TASK TO COMPLETE ▸ From the records below, transcribe exactly the lines that begin at the line with "if in_bigint z" and end at the line with "Definition select_config_limit_1 : plpgsql", both included.
-=-=-
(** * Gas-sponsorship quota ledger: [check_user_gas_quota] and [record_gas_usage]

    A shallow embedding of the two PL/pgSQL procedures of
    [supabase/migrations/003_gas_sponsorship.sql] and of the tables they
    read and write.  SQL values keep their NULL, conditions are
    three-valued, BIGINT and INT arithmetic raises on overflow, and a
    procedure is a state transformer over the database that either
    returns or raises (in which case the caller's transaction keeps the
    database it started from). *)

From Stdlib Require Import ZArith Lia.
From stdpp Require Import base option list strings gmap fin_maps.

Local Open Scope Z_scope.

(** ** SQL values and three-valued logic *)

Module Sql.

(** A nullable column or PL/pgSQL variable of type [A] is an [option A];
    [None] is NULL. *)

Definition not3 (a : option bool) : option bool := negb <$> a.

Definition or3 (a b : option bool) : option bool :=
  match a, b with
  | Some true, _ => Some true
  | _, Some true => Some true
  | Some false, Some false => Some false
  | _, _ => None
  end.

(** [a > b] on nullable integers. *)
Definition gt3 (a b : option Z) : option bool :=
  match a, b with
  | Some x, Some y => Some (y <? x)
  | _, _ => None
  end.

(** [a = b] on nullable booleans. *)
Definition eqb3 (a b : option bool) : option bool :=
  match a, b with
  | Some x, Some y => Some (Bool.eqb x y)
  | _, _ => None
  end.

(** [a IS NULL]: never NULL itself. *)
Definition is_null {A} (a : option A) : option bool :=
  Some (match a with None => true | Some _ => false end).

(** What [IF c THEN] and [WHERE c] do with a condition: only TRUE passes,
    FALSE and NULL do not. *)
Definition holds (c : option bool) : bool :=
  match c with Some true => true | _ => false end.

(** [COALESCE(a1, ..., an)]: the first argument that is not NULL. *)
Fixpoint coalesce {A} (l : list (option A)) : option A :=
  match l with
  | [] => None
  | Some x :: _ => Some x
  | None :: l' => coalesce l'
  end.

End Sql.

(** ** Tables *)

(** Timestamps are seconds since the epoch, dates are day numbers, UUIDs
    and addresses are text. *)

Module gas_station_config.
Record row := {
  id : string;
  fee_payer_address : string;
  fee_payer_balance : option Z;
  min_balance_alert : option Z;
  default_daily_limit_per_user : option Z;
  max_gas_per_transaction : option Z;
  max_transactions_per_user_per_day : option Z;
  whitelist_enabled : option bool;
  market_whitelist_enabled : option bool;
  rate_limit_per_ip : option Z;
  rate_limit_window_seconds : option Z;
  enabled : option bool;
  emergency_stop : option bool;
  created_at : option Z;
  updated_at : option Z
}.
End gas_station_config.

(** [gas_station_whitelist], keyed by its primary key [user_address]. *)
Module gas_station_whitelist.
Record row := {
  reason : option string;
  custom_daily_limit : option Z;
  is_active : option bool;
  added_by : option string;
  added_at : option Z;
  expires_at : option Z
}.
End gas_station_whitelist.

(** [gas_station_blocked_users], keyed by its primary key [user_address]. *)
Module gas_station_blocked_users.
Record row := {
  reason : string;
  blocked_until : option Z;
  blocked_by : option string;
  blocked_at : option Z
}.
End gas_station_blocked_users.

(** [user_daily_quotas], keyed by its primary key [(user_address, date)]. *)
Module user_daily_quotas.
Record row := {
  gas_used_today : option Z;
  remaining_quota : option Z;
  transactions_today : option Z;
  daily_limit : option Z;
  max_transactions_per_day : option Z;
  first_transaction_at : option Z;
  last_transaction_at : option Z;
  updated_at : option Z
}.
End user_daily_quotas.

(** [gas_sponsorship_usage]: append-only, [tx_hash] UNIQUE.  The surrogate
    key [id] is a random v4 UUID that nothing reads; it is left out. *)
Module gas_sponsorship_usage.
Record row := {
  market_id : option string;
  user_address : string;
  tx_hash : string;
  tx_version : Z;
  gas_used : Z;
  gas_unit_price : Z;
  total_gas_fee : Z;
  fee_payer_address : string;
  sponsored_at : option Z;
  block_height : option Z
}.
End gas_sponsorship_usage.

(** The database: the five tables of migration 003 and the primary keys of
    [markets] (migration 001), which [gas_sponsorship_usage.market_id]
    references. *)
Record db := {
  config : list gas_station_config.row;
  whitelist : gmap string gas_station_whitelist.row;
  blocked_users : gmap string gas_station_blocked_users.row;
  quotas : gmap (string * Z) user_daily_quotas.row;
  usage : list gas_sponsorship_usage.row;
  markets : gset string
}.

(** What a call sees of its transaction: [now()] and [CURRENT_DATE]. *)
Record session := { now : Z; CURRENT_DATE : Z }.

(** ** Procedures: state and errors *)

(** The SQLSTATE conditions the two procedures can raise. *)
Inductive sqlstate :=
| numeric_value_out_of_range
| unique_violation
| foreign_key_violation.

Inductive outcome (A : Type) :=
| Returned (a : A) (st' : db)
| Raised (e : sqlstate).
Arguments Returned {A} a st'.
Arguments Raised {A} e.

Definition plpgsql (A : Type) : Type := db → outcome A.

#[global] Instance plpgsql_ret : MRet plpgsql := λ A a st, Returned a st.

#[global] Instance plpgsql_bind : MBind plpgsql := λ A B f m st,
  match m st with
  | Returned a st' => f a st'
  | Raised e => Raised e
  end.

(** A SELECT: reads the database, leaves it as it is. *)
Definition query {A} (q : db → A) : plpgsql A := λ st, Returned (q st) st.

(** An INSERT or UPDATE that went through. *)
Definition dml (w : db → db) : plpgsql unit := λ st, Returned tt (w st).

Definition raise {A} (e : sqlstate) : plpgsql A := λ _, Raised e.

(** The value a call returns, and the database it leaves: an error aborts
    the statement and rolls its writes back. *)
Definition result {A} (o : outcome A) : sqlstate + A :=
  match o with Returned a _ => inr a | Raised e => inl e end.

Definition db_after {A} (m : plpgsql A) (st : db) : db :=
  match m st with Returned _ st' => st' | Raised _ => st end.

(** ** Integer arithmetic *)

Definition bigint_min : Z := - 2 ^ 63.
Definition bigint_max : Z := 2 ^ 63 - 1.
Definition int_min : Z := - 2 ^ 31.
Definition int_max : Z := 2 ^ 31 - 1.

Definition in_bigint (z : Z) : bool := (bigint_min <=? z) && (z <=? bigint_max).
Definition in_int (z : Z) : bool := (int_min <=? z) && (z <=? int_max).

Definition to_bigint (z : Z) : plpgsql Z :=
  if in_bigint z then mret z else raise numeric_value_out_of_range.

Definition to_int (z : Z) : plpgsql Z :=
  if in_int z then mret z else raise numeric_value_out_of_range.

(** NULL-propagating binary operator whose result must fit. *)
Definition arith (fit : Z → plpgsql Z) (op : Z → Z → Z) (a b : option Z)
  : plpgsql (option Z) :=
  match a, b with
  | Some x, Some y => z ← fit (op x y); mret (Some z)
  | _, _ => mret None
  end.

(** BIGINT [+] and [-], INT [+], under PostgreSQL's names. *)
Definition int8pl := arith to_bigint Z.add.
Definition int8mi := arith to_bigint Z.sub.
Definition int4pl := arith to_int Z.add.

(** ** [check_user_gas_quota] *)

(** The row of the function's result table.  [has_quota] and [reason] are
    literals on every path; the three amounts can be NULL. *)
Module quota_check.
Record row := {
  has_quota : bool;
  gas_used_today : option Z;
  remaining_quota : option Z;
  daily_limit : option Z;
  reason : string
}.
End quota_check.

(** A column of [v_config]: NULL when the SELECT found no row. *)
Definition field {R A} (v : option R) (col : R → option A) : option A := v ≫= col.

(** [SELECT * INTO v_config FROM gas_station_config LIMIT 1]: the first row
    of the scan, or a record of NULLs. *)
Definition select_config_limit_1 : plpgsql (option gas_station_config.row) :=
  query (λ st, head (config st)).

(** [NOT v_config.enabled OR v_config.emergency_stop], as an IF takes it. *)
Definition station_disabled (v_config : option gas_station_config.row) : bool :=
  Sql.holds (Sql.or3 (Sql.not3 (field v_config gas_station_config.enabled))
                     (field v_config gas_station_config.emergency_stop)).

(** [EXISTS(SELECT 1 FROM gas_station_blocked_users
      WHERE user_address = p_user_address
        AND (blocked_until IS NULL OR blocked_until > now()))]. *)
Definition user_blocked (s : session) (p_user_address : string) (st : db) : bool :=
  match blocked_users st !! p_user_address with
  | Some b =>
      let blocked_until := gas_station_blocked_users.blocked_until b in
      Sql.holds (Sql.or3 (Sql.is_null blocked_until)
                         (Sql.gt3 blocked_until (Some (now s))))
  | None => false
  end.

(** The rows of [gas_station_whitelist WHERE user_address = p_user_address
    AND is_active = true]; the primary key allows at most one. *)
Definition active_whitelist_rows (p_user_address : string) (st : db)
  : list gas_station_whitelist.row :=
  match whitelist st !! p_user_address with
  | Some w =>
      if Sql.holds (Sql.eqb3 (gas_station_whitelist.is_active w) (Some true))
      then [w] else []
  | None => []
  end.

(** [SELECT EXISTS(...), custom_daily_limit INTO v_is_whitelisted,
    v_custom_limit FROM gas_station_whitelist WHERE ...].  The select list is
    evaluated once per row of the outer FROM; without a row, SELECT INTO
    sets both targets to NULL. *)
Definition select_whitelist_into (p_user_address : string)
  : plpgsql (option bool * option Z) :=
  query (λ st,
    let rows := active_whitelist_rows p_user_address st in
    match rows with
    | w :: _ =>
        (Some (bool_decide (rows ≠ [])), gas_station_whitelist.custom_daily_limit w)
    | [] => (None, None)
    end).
-=-=-
SOLVED EXERCISE ▸
  if in_bigint z then mret z else raise numeric_value_out_of_range.

Definition to_int (z : Z) : plpgsql Z :=
  if in_int z then mret z else raise numeric_value_out_of_range.

(** NULL-propagating binary operator whose result must fit. *)
Definition arith (fit : Z → plpgsql Z) (op : Z → Z → Z) (a b : option Z)
  : plpgsql (option Z) :=
  match a, b with
  | Some x, Some y => z ← fit (op x y); mret (Some z)
  | _, _ => mret None
  end.

(** BIGINT [+] and [-], INT [+], under PostgreSQL's names. *)
Definition int8pl := arith to_bigint Z.add.
Definition int8mi := arith to_bigint Z.sub.
Definition int4pl := arith to_int Z.add.

(** ** [check_user_gas_quota] *)

(** The row of the function's result table.  [has_quota] and [reason] are
    literals on every path; the three amounts can be NULL. *)
Module quota_check.
Record row := {
  has_quota : bool;
  gas_used_today : option Z;
  remaining_quota : option Z;
  daily_limit : option Z;
  reason : string
}.
End quota_check.

(** A column of [v_config]: NULL when the SELECT found no row. *)
Definition field {R A} (v : option R) (col : R → option A) : option A := v ≫= col.

(** [SELECT * INTO v_config FROM gas_station_config LIMIT 1]: the first row
    of the scan, or a record of NULLs. *)
Definition select_config_limit_1 : plpgsql (option gas_station_config.row) :=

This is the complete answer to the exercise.